Work task —
When you reach the records, transcribe each one exactly.

[Collected data entries]
(** The loop of [month_chunks] with enough fuel, before the last month of
    the calendar. [cur] is the first day of a month that starts no later
    than [e] and ends no earlier than [s]: the loop runs to the end, and
    the chunks it yields tile the days from the later of [cur] and [s] to
    [e]. *)
Lemma month_loop_tiles fuel s e :
  valid_date s = true → valid_date e = true →
  12 * year e + month e < 12 * MAXYEAR + 12 →
  ∀ cur,
    valid_date cur = true → day cur = 1 →
    toordinal cur <= toordinal e →
    toordinal s <= toordinal e →
    toordinal s < toordinal cur + days_in_month (year cur) (month cur) →
    (Z.to_nat (12 * (year e - year cur) + (month e - month cur) + 1) ≤ fuel)%nat →
    ∃ ds, month_loop fuel cur s e = (map chunk_text ds, StopIteration)
          ∧ tiles (Z.max (toordinal cur) (toordinal s)) ds (toordinal e).
Proof.
  intros Hs He Hmax.
  induction fuel as [|fuel IH]; intros cur Hc Hday Hce Hse Hin Hfuel.
  all: assert (dt_leb cur e = true) as Hleb
    by (apply dt_leb_toordinal; [by apply valid_wf..|done]).
  all: pose proof (valid_date_spec cur) as [Hcs _]; specialize (Hcs Hc);
    destruct Hcs as (Hcy & Hcm & Hcd).
  all: pose proof (valid_date_spec e) as [Hes _]; specialize (Hes He);
    destruct Hes as (Hey & Hem & Hed).
  all: pose proof (dt_leb_months cur e Hleb ltac:(lia) ltac:(lia)) as Hmonths.
  { lia. }
  simpl. rewrite Hleb.
  assert (12 * year cur + month cur < 12 * MAXYEAR + 12) as Hcmax by lia.
  destruct (add_month_first cur Hc Hday Hcmax)
    as (following & -> & Hfv & Hfd & Hfo & Hfm).
  pose proof (days_in_month_pos (year cur) (month cur) Hcm) as Hpos.
  pose proof (toordinal_max cur Hc) as Hcr.
  pose proof (toordinal_max following Hfv) as Hfr.
  destruct (add_days_ok following (-1) Hfv) as (nxt & -> & Hnv & Hno); [lia|].
  destruct (dt_max_spec cur s Hc Hs) as [Hav Hao].
  destruct (dt_min_spec nxt e Hnv He) as [Hbv Hbo].
  destruct (Z.le_gt_cases (toordinal following) (toordinal e)) as [Hmore|Hlast].
  - destruct (IH following Hfv Hfd Hmore Hse) as (ds & Hrun & Htiles).
    { pose proof (valid_date_spec following) as [Hfs _]. specialize (Hfs Hfv).
      destruct Hfs as (_ & Hfmm & _).
      pose proof (days_in_month_pos (year following) (month following) Hfmm). lia. }
    { lia. }
    rewrite Hrun. exists ((dt_max cur s, dt_min nxt e) :: ds).
    split; [done|]. simpl. split_and!; try done; [lia|].
    replace (toordinal (dt_min nxt e) + 1)
      with (Z.max (toordinal following) (toordinal s)) by lia.
    exact Htiles.
  - assert (dt_leb following e = false) as Hstop.
    { destruct (dt_leb following e) eqn:E; [|done].
      apply dt_leb_toordinal in E; [lia|by apply valid_wf..]. }
    assert (month_loop fuel following s e = ([], StopIteration)) as ->.
    { destruct fuel; simpl; by rewrite Hstop. }
    exists [(dt_max cur s, dt_min nxt e)].
    split; [done|]. simpl. split_and!; try done; lia.
Qed.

Answer for this exercise —
(** The loop of [month_chunks] with enough fuel, before the last month of
    the calendar. [cur] is the first day of a month that starts no later
    than [e] and ends no earlier than [s]: the loop runs to the end, and
    the chunks it yields tile the days from the later of [cur] and [s] to
    [e]. *)
Lemma month_loop_tiles fuel s e :
  valid_date s = true → valid_date e = true →
  12 * year e + month e < 12 * MAXYEAR + 12 →
  ∀ cur,
    valid_date cur = true → day cur = 1 →
    toordinal cur <= toordinal e →
    toordinal s <= toordinal e →
    toordinal s < toordinal cur + days_in_month (year cur) (month cur) →
    (Z.to_nat (12 * (year e - year cur) + (month e - month cur) + 1) ≤ fuel)%nat →
    ∃ ds, month_loop fuel cur s e = (map chunk_text ds, StopIteration)
          ∧ tiles (Z.max (toordinal cur) (toordinal s)) ds (toordinal e).
Proof.
  intros Hs He Hmax.
  induction fuel as [|fuel IH]; intros cur Hc Hday Hce Hse Hin Hfuel.
  all: assert (dt_leb cur e = true) as Hleb
    by (apply dt_leb_toordinal; [by apply valid_wf..|done]).
  all: pose proof (valid_date_spec cur) as [Hcs _]; specialize (Hcs Hc);
    destruct Hcs as (Hcy & Hcm & Hcd).
  all: pose proof (valid_date_spec e) as [Hes _]; specialize (Hes He);
    destruct Hes as (Hey & Hem & Hed).
  all: pose proof (dt_leb_months cur e Hleb ltac:(lia) ltac:(lia)) as Hmonths.
  { lia. }
  simpl. rewrite Hleb.
  assert (12 * year cur + month cur < 12 * MAXYEAR + 12) as Hcmax by lia.
  destruct (add_month_first cur Hc Hday Hcmax)
    as (following & -> & Hfv & Hfd & Hfo & Hfm).
  pose proof (days_in_month_pos (year cur) (month cur) Hcm) as Hpos.
  pose proof (toordinal_max cur Hc) as Hcr.
  pose proof (toordinal_max following Hfv) as Hfr.
  destruct (add_days_ok following (-1) Hfv) as (nxt & -> & Hnv & Hno); [lia|].
  destruct (dt_max_spec cur s Hc Hs) as [Hav Hao].
  destruct (dt_min_spec nxt e Hnv He) as [Hbv Hbo].
  destruct (Z.le_gt_cases (toordinal following) (toordinal e)) as [Hmore|Hlast].
  - destruct (IH following Hfv Hfd Hmore Hse) as (ds & Hrun & Htiles).
    { pose proof (valid_date_spec following) as [Hfs _]. specialize (Hfs Hfv).
      destruct Hfs as (_ & Hfmm & _).
      pose proof (days_in_month_pos (year following) (month following) Hfmm). lia. }
    { lia. }
    rewrite Hrun. exists ((dt_max cur s, dt_min nxt e) :: ds).
    split; [done|]. simpl. split_and!; try done; [lia|].
    replace (toordinal (dt_min nxt e) + 1)
      with (Z.max (toordinal following) (toordinal s)) by lia.
    exact Htiles.
  - assert (dt_leb following e = false) as Hstop.
    { destruct (dt_leb following e) eqn:E; [|done].
      apply dt_leb_toordinal in E; [lia|by apply valid_wf..]. }
    assert (month_loop fuel following s e = ([], StopIteration)) as ->.
    { destruct fuel; simpl; by rewrite Hstop. }
    exists [(dt_max cur s, dt_min nxt e)].
    split; [done|]. simpl. split_and!; try done; lia.
Qed.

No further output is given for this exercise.